Deniers of justification by faith alone may say that faith is not mere .assent, for it is obedience as well. They make the vague "something more than assent" definite by their assertion that saving faith includes works. This allows them—watch their sleight-of-hand carefully—to assert that justification by faith alone is true, as the Westminster Confession teaches, because they have redefined faith to include works. So when they assert that "justification is by faith alone," they mean, justification is by works, too."
Many of those who wish to defend justification by faith alone are embarrassed because of their agreement with the deniers of justification that faith is not mere belief, not intelligent assent to an understood proposition. And they should be embarrassed, for their faulty understanding of faith has opened the door to the current widespread denial of justification by faith alone.
Faith and saving Faith is not primarily about the doctrine of justification by faith alone, but its exegesis and analysis are fundamental to that doctrine. To understand the doctrine of justification by faith alone, one must understand the doctrine of faith, as well as the doctrine of justification. Err on either doctrine, and one errs on the doctrine of justification by faith alone. So one might misunderstand justification as a process, or progressive, or two-staged, or based on infused righteousness, or conditioned on one's obedience, rather than as an irrevocable legal act of God. And one might misunderstand faith as a complex psychological feat, which, if it is not performed satisfactorily by the sinner, and confirmed by meticulous introspection, cannot justify. One can snake faith into a work such as "complete commitment: "'unconditional surrender," "life-changing encounter," and "total trust." Many people, including many teachers in conservative churches and schools, are offended by the simplicity of the Gospel, and add to the statements of Scripture. They thus destroy the assurance of Christians by making them wonder if they have "surrendered" enough, "trusted" enough, or been "committed" enough to be saved.

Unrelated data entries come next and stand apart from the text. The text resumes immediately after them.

(** X22. [POST] with action "health_check" always answers 200, with
    [isActive] the verdict of [isSandboxActive] and [status] "healthy"
    or "unresponsive" accordingly; with [maxRetries <= 0] the verdict is
    "unresponsive" whatever the sandbox does. *)
Theorem POST_health_check_answers (g : Globals) (rt : Runtime) (r : nat)
    (m : SandboxTimeoutManager) :
  activeSandbox g = true ->
  getGlobalTimeoutManager rt = Some r ->
  heap rt !! r = Some m ->
  exists b s',
    isSandboxActive cfg runCode (mkState m (ambient rt)) = (Normal b, s') /\
    POST cfg runCode (Normal (Some "health_check")) g rt
    = (Normal (mkResponse
         (BodyHealth b (if b then "healthy" else "unresponsive")) 200),
       mkRuntime (<[r := this s']> (heap rt)) (Some r) (amb s')) /\
    (optMaxRetries (options m) <= 0 -> b = false).
Proof.
  intros Hact Hslot Hm. unfold POST, answerError, onManager, callOn.
  rewrite Hact, Hslot, Hm. cbn [negb default].
  change ("health_check" =? "extend_timeout")%string with false.
  change ("health_check" =? "health_check")%string with true. cbn iota.
  destruct (isSandboxActive_returns (mkState m (ambient rt))) as (b & s' & E).
  exists b, s'. split; [exact E|]. rewrite E.
  destruct rt as [h gs a]. cbn in Hslot. subst gs. split; [reflexivity|].
  intros Hz. cbn in E.
  unfold isSandboxActive, tryCatch, bind in E.
  rewrite executeWithTimeout_unfold in E. cbn [this options] in E.
  replace (Z.to_nat (optMaxRetries (options m))) with O in E by lia.
  cbn in E. now injection E as <- _.
Qed.

(** X23. [GET] with a manager installed and [maxRetries >= 1]
    answers 200; the status it reports was taken BEFORE the ping, so it
    shows the [lastActivity] of before the request and the time since,
    while the manager's [lastActivity] afterwards is a later clock
    reading made during the ping; the timestamp is read last. *)
Theorem GET_reports_status_before_ping (g : Globals) (rt : Runtime) (r : nat)
    (m : SandboxTimeoutManager) :
  activeSandbox g = true ->
  getGlobalTimeoutManager rt = Some r ->
  heap rt !! r = Some m ->
  1 <= optMaxRetries (options m) ->
  exists info st rt' m' k,
    GET cfg runCode toISOString g rt
    = (Normal (mkResponse
         (BodyReport info (Some st)
            (toISOString (clock (ambient rt) (S k)))) 200), rt') /\
    hasTimeoutManager info = true /\
    statusLastActivity st = lastActivity m /\
    timeSinceLastActivity st
    = clock (ambient rt) (clockReads (ambient rt)) - lastActivity m /\
    heap rt' !! r = Some m' /\
    (clockReads (ambient rt) < k)%nat /\
    lastActivity m' = clock (ambient rt) k /\
    clockReads (ambient rt') = S (S k).
Proof.
  intros Hact Hslot Hm Hmax. unfold GET, answerError, onManager, callOn.
  rewrite Hact, Hslot, Hm. cbn [negb].
  destruct rt as [h gs [ck cr tr tm nt]]. destruct m as [sb o la t ie].
  cbn [heap ambient globalTimeoutManager] in *.
  unfold getStatus at 1. run.
  rewrite lookup_insert_eq.
  match goal with
  | |- context [isSandboxActive cfg runCode ?s0] =>
      destruct (isSandboxActive_returns s0) as (b & s' & E);
      pose proof (isSandboxActive_stamps s0 Hmax) as (Hc & k & Hk1 & Hk2 & Hk3);
      rewrite E in *
  end.
  cbn [snd] in Hc, Hk2, Hk3. cbn in Hc, Hk1, Hk3.
  destruct s' as [m' [ck' cr' tr' tm' nt']]. cbn in *. subst ck' cr'.
  unfold report. cbn.
  eexists _, _, _, m', k. split; [reflexivity|]. cbn.
  repeat split; auto; try lia. apply lookup_insert_eq.
Qed.

End RouteFacts.

Lemma POST_turned_down_witness :
  (default "" (Some "reboot") <> "extend_timeout" /\
   default "" (Some "reboot") <> "health_check") /\
  exists text,
    POST Sample.config Further.deadRunCode (Normal (Some "reboot"))
      Further.globals Further.withLost
    = (Normal (mkResponse (BodyFailure (Some text) None)
                 (if activeSandbox Further.globals then 400 else 404)),
       Further.withLost).
Proof.
  assert (H : default "" (Some "reboot") <> "extend_timeout" /\
              default "" (Some "reboot") <> "health_check")
    by (split; discriminate).
  split; [exact H|].
  exact (POST_turned_down Sample.config Further.deadRunCode (Some "reboot")
           Further.globals Further.withLost (or_intror (or_intror H))).
Defined.

Lemma POST_extend_skipped_witness :
  activeSandbox Further.globals = true /\
  getGlobalTimeoutManager Further.withBusy = Some O /\
  heap Further.withBusy !! O = Some (this Sample.busy) /\
  isExtending (this Sample.busy) = true /\
  exists rt',
    POST Sample.config Further.deadRunCode (Normal (Some "extend_timeout"))
      Further.globals Further.withBusy
    = (Normal (mkResponse
         (BodyMessage "Sandbox timeout extended successfully") 200), rt') /\
    heap rt' = heap Further.withBusy /\
    count isSandboxSetTimeout (trace (ambient rt'))
    = count isSandboxSetTimeout (trace (ambient Further.withBusy)) /\
    clockReads (ambient rt') = clockReads (ambient Further.withBusy).
Proof.
  split; [reflexivity|]. split; [reflexivity|]. split; [reflexivity|].
  split; [reflexivity|].
  exact (POST_extend_skipped Sample.config Further.deadRunCode
           Further.globals Further.withBusy O (this Sample.busy)
           eq_refl eq_refl eq_refl (or_introl eq_refl)).
Defined.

This creates a spiritual climate of doubt in which those who deny justification by faith alone can flourish. To those who have been needlessly worried by this un-Scriptural doctrine of faith as a complex psychological teat, the deniers of justification by faith alone say: Look, we offer you assurance of salvation: Look to your baptism, look to your works, which are visible and objective and photographable. Who can tell if you have performed some complicated psychological feat or not? But everyone can tell whether you have been baptized, or if you are doing good works. So rest your assurance on those visible, photographable," objective" things.
Both the defenders and deniers of justification by faith alone need to learn the lessons about faith that Scripture teaches. One of them is this:
The strength or kind of faith required is nowhere stated in Scripture. The Holy Spirit has said nothing as to quantity or quality on which so many dwell and over which they stumble, remaining all their days in darkness and uncertainty. It is simply in believing—feeble as our faith may be—that we are invested with this righteousness of Christ. For faith is not work, nor merit, nor effort, but the cessation from all these and the acceptance in place of them of what another has done -done completely and forever. The simplest, feeblest faith suffices: It is not the excellence of our act of faith that does anything for us, but the excellence of him who suffered for sin—the just for the unjust—that he might bring us to God…Many a feeble hand—perhaps many a palsied one—was laid on the head of the burnt offering (Leviticus 1:4), but the feebleness of that palsied touch did not alter the character of the sacrifice or make it less available in all its fullness for him who brought it…The weakest touch sufficed to establish the connection between it and him. (Horatius Bonar, The Everlasting Righteousness, 40-41)
Unintentionally and unwittingly, the defenders of justification by faith alone, by their un-Scriptural doctrine of faith (which makes faith a complex psychological act rather than simple assent to the truth), have created and sustained the theological climate in which those who deny justification by faith alone can flourish. The defenders of justification by faith alone have asserted that it is not enough to believe the Gospel, for even the demons believe the Gospel, and the demons are lost. Belief is not enough, they say. In order to be saved, one must do more than believe; one must commit, surrender, trust, encounter, relate, or emote.
The deniers of justification by faith alone agree: It is not enough to believe the Gospel in order to be saved. But rather than urging people to perform some further psychological task in addition to belief, they tell them to do good works in order to be saved. Their works (or their baptism) will complete what is lacking in belief alone. In this way, both the defenders and the deniers of justification by faith alone have lost sight of what in fact saves: The perfect, imputed righteousness of Christ, completely outside the sinner, and received by the simple instrument of belief alone.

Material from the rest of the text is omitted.